TASK ITEM
Nothing in the records may be changed; reproduce all of them.

DATA EXTRACT
(** ** Go's [error] values that occur in the modelled packages *)

Inductive error : Type :=
  | EscapeError (s : string)            (* net/url: invalid URL escape *)
  | ErrNotExist (path : string)         (* os.ReadFile on a missing file *)
  | ErrRepoNotInitialized               (* gitstore: "repository not initialized" *)
  | ErrIndexYamlNotFound (cause : error)(* "index.yaml not found: %w" *)
  | ErrParseIndex                       (* "failed to parse index.yaml: %w" *)
  | ErrIndexNotLoaded                   (* "index not loaded" *)
  | ErrServerNotFound (name : string)   (* "server not found: %s" *)
  | ErrReadServerFile (cause : error)   (* "failed to read server file: %w" *)
  | ErrParseServerFile                  (* "failed to parse server file: %w" *)
  | ErrSyntax (s : string)              (* strconv.ErrSyntax *)
  | ErrRange (s : string)               (* strconv.ErrRange *)
  | ErrUnexpectedRead.                  (* an io error while reading a body *)

Inductive result (A : Type) : Type :=
  | Ok (a : A)
  | Err (e : error).
Arguments Ok {A} a.
Arguments Err {A} e.

(** ** net/url: path-segment escaping *)

Module URL.
Import Bytes.

Definition ishex (c : ascii) : bool :=
  between "0" "9" c || between "a" "f" c || between "A" "F" c.

Definition unhex (c : ascii) : N :=
  if between "0" "9" c then (code c - code "0")%N
  else if between "a" "f" c then (code c - code "a" + 10)%N
  else if between "A" "F" c then (code c - code "A" + 10)%N
  else 0%N.

(** [unhex(a)<<4 | unhex(b)] as a byte. *)
Definition unhex2 (a b : ascii) : ascii :=
  ascii_of_N (N.lor (N.shiftl (unhex a) 4) (unhex b) mod 256).

(** First pass of [unescape]: every ['%'] must be followed by two hex
    digits; the error carries the offending (at most three byte) piece. *)
Fixpoint unescape_check (s : string) : option error :=
  match s with
  | EmptyString => None
  | String c rest =>
      if Ascii.eqb c "%" then
        match rest with
        | String a (String b rest') =>
            if ishex a && ishex b then unescape_check rest'
            else Some (EscapeError (Bytes.take 3 s))
        | _ => Some (EscapeError (Bytes.take 3 s))
        end
      else unescape_check rest
  end.

(** Second pass of [unescape] in path-segment mode: ['+'] stays as it is. *)
Fixpoint unescape_build (s : string) : string :=
  match s with
  | EmptyString => EmptyString
  | String c rest =>
      if Ascii.eqb c "%" then
        match rest with
        | String a (String b rest') => String (unhex2 a b) (unescape_build rest')
        | _ => String c (unescape_build rest)
        end
      else String c (unescape_build rest)
  end.

Definition PathUnescape (s : string) : result string :=
  match unescape_check s with
  | Some e => Err e
  | None => Ok (unescape_build s)
  end.

(** [shouldEscape(c, encodePathSegment)]. *)
Definition shouldEscape (c : ascii) : bool :=
  if is_alnum c then false
  else if Ascii.eqb c "-" || Ascii.eqb c "_" || Ascii.eqb c "." || Ascii.eqb c "~"
  then false
  else if Ascii.eqb c "$" || Ascii.eqb c "&" || Ascii.eqb c "+" || Ascii.eqb c ","
          || Ascii.eqb c "/" || Ascii.eqb c ":" || Ascii.eqb c ";" || Ascii.eqb c "="
          || Ascii.eqb c "?" || Ascii.eqb c "@"
  then Ascii.eqb c "/" || Ascii.eqb c ";" || Ascii.eqb c "," || Ascii.eqb c "?"
  else true.

(** ["0123456789ABCDEF"[n]]. *)
Definition upperhex (n : N) : ascii :=
  if (n <? 10)%N then ascii_of_N (code "0" + n) else ascii_of_N (code "A" + (n - 10)).

(** Percent-encoding under an escaping policy [esc]: an escaped byte [c]
    becomes ['%'], [upperhex[c>>4]], [upperhex[c&15]]. *)
Fixpoint escape_with (esc : ascii -> bool) (s : string) : string :=
  match s with
  | EmptyString => EmptyString
  | String c rest =>
      if esc c then
        String "%" (String (upperhex (N.shiftr (code c) 4))
                   (String (upperhex (N.land (code c) 15)) (escape_with esc rest)))
      else String c (escape_with esc rest)
  end.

EXPECTED ANSWER
(** ** Go's [error] values that occur in the modelled packages *)

Inductive error : Type :=
  | EscapeError (s : string)            (* net/url: invalid URL escape *)
  | ErrNotExist (path : string)         (* os.ReadFile on a missing file *)
  | ErrRepoNotInitialized               (* gitstore: "repository not initialized" *)
  | ErrIndexYamlNotFound (cause : error)(* "index.yaml not found: %w" *)
  | ErrParseIndex                       (* "failed to parse index.yaml: %w" *)
  | ErrIndexNotLoaded                   (* "index not loaded" *)
  | ErrServerNotFound (name : string)   (* "server not found: %s" *)
  | ErrReadServerFile (cause : error)   (* "failed to read server file: %w" *)
  | ErrParseServerFile                  (* "failed to parse server file: %w" *)
  | ErrSyntax (s : string)              (* strconv.ErrSyntax *)
  | ErrRange (s : string)               (* strconv.ErrRange *)
  | ErrUnexpectedRead.                  (* an io error while reading a body *)

Inductive result (A : Type) : Type :=
  | Ok (a : A)
  | Err (e : error).
Arguments Ok {A} a.
Arguments Err {A} e.

(** ** net/url: path-segment escaping *)

Module URL.
Import Bytes.

Definition ishex (c : ascii) : bool :=
  between "0" "9" c || between "a" "f" c || between "A" "F" c.

Definition unhex (c : ascii) : N :=
  if between "0" "9" c then (code c - code "0")%N
  else if between "a" "f" c then (code c - code "a" + 10)%N
  else if between "A" "F" c then (code c - code "A" + 10)%N
  else 0%N.

(** [unhex(a)<<4 | unhex(b)] as a byte. *)
Definition unhex2 (a b : ascii) : ascii :=
  ascii_of_N (N.lor (N.shiftl (unhex a) 4) (unhex b) mod 256).

(** First pass of [unescape]: every ['%'] must be followed by two hex
    digits; the error carries the offending (at most three byte) piece. *)
Fixpoint unescape_check (s : string) : option error :=
  match s with
  | EmptyString => None
  | String c rest =>
      if Ascii.eqb c "%" then
        match rest with
        | String a (String b rest') =>
            if ishex a && ishex b then unescape_check rest'
            else Some (EscapeError (Bytes.take 3 s))
        | _ => Some (EscapeError (Bytes.take 3 s))
        end
      else unescape_check rest
  end.

(** Second pass of [unescape] in path-segment mode: ['+'] stays as it is. *)
Fixpoint unescape_build (s : string) : string :=
  match s with
  | EmptyString => EmptyString
  | String c rest =>
      if Ascii.eqb c "%" then
        match rest with
        | String a (String b rest') => String (unhex2 a b) (unescape_build rest')
        | _ => String c (unescape_build rest)
        end
      else String c (unescape_build rest)
  end.

Definition PathUnescape (s : string) : result string :=
  match unescape_check s with
  | Some e => Err e
  | None => Ok (unescape_build s)
  end.

(** [shouldEscape(c, encodePathSegment)]. *)
Definition shouldEscape (c : ascii) : bool :=
  if is_alnum c then false
  else if Ascii.eqb c "-" || Ascii.eqb c "_" || Ascii.eqb c "." || Ascii.eqb c "~"
  then false
  else if Ascii.eqb c "$" || Ascii.eqb c "&" || Ascii.eqb c "+" || Ascii.eqb c ","
          || Ascii.eqb c "/" || Ascii.eqb c ":" || Ascii.eqb c ";" || Ascii.eqb c "="
          || Ascii.eqb c "?" || Ascii.eqb c "@"
  then Ascii.eqb c "/" || Ascii.eqb c ";" || Ascii.eqb c "," || Ascii.eqb c "?"
  else true.

(** ["0123456789ABCDEF"[n]]. *)
Definition upperhex (n : N) : ascii :=
  if (n <? 10)%N then ascii_of_N (code "0" + n) else ascii_of_N (code "A" + (n - 10)).

(** Percent-encoding under an escaping policy [esc]: an escaped byte [c]
    becomes ['%'], [upperhex[c>>4]], [upperhex[c&15]]. *)
Fixpoint escape_with (esc : ascii -> bool) (s : string) : string :=
  match s with
  | EmptyString => EmptyString
  | String c rest =>
      if esc c then
        String "%" (String (upperhex (N.shiftr (code c) 4))
                   (String (upperhex (N.land (code c) 15)) (escape_with esc rest)))
      else String c (escape_with esc rest)
  end.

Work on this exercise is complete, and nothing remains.